** Opening Dataset entries block **

(** * Roo-Code: the mode/tool permission gate and the task-header title

    A shallow embedding of

    - [validateToolUse]  (src/core/mode-validator.ts), the guard that turns a
      negative answer of the capability resolver [isToolAllowedForMode] into
      a thrown [Error];
    - [firstLineOfTask]  (webview-ui/src/components/chat/TaskHeader.tsx), the
      memoised title shown in the collapsed task header;
    - the [TaskHeader] component of the same file and its four helper
      components, as functions to the tree they render.

    JavaScript strings are modelled as [string]; an optional argument
    ([x?: T]) is an [option T], with [None] for [undefined]; a
    [Record<string, V>] is a [gmap string V]; an abrupt completion ([throw])
    is the [Throw] constructor of [Completion]. *)

From Stdlib Require Import ZArith QArith Lia.
From stdpp Require Import gmap strings list fin_maps.

Local Open Scope string_scope.

(** ** JavaScript values and completions *)

Module JS.

(** The property values that occur on the objects built here. *)
Inductive Value : Type :=
| Undefined : Value
| Str (s : string) : Value.

(** An object created by [new C(...)]: the name its prototype reports
    ([C.prototype.name]) and its own properties. *)
Record Object : Type := mkObject {
  proto_name : string;
  own : gmap string Value;
}.

(** [o[k]]: an own property, else what the prototype supplies ([name]),
    else [undefined]. *)
Definition get (o : Object) (k : string) : Value :=
  match own o !! k with
  | Some v => v
  | None => if String.eqb k "name" then Str (proto_name o) else Undefined
  end.

(** [new Error(message)]: the only own data property set by the
    constructor is [message]. *)
Definition new_Error (message : string) : Object :=
  {| proto_name := "Error"; own := {[ "message" := Str message ]} |}.

(** How a call completes: it returns a value or throws an object. *)
Inductive Completion (A : Type) : Type :=
| Normal (a : A) : Completion A
| Throw (e : Object) : Completion A.
Arguments Normal {A} a.
Arguments Throw {A} e.

(** [a ?? b] where [a] is an optional argument. *)
Definition nullish {A : Type} (a : option A) (b : A) : A :=
  match a with
  | Some x => x
  | None => b
  end.

(** The double-quote character (code 34) used inside template literals. *)
Definition dquote : string := String (Ascii.ascii_of_nat 34) EmptyString.

End JS.

Import JS.

Notation "a ?? b" := (nullish a b) (at level 40, left associativity).

(** ** The permission gate (src/core/mode-validator.ts) *)

Definition ToolName : Type := string.
Definition Mode : Type := string.

Section ModeValidator.

(** [ModeConfig] is declared in ../shared/modes and the values of
    [toolParams] have type [unknown]: both are opaque to the gate. *)
Context {ModeConfig Unknown : Type}.

(** The type of [isToolAllowedForMode] as the gate calls it. *)
Definition Resolver : Type :=
  ToolName -> Mode -> list ModeConfig ->
  option (gmap string bool) -> option (gmap string Unknown) -> bool.

(** The capability resolver imported from ../shared/modes. *)
Variable isToolAllowedForMode : Resolver.

(** The template literal [`Tool "${toolName}" is not allowed in ${mode} mode.`]. *)
Definition denialMessage (toolName : ToolName) (mode : Mode) : string :=
  "Tool " +:+ dquote +:+ toolName +:+ dquote +:+
  " is not allowed in " +:+ mode +:+ " mode.".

** Closing Dataset entries block **

[Work order]: Every line above from the line with "[toolParams] have type" to the line with "(** The capability" is wanted, ends included; write them out exactly and add no other line.

[Solution to this task]:
    [toolParams] have type [unknown]: both are opaque to the gate. *)
Context {ModeConfig Unknown : Type}.

(** The type of [isToolAllowedForMode] as the gate calls it. *)
Definition Resolver : Type :=
  ToolName -> Mode -> list ModeConfig ->
  option (gmap string bool) -> option (gmap string Unknown) -> bool.

(** The capability resolver imported from ../shared/modes. *)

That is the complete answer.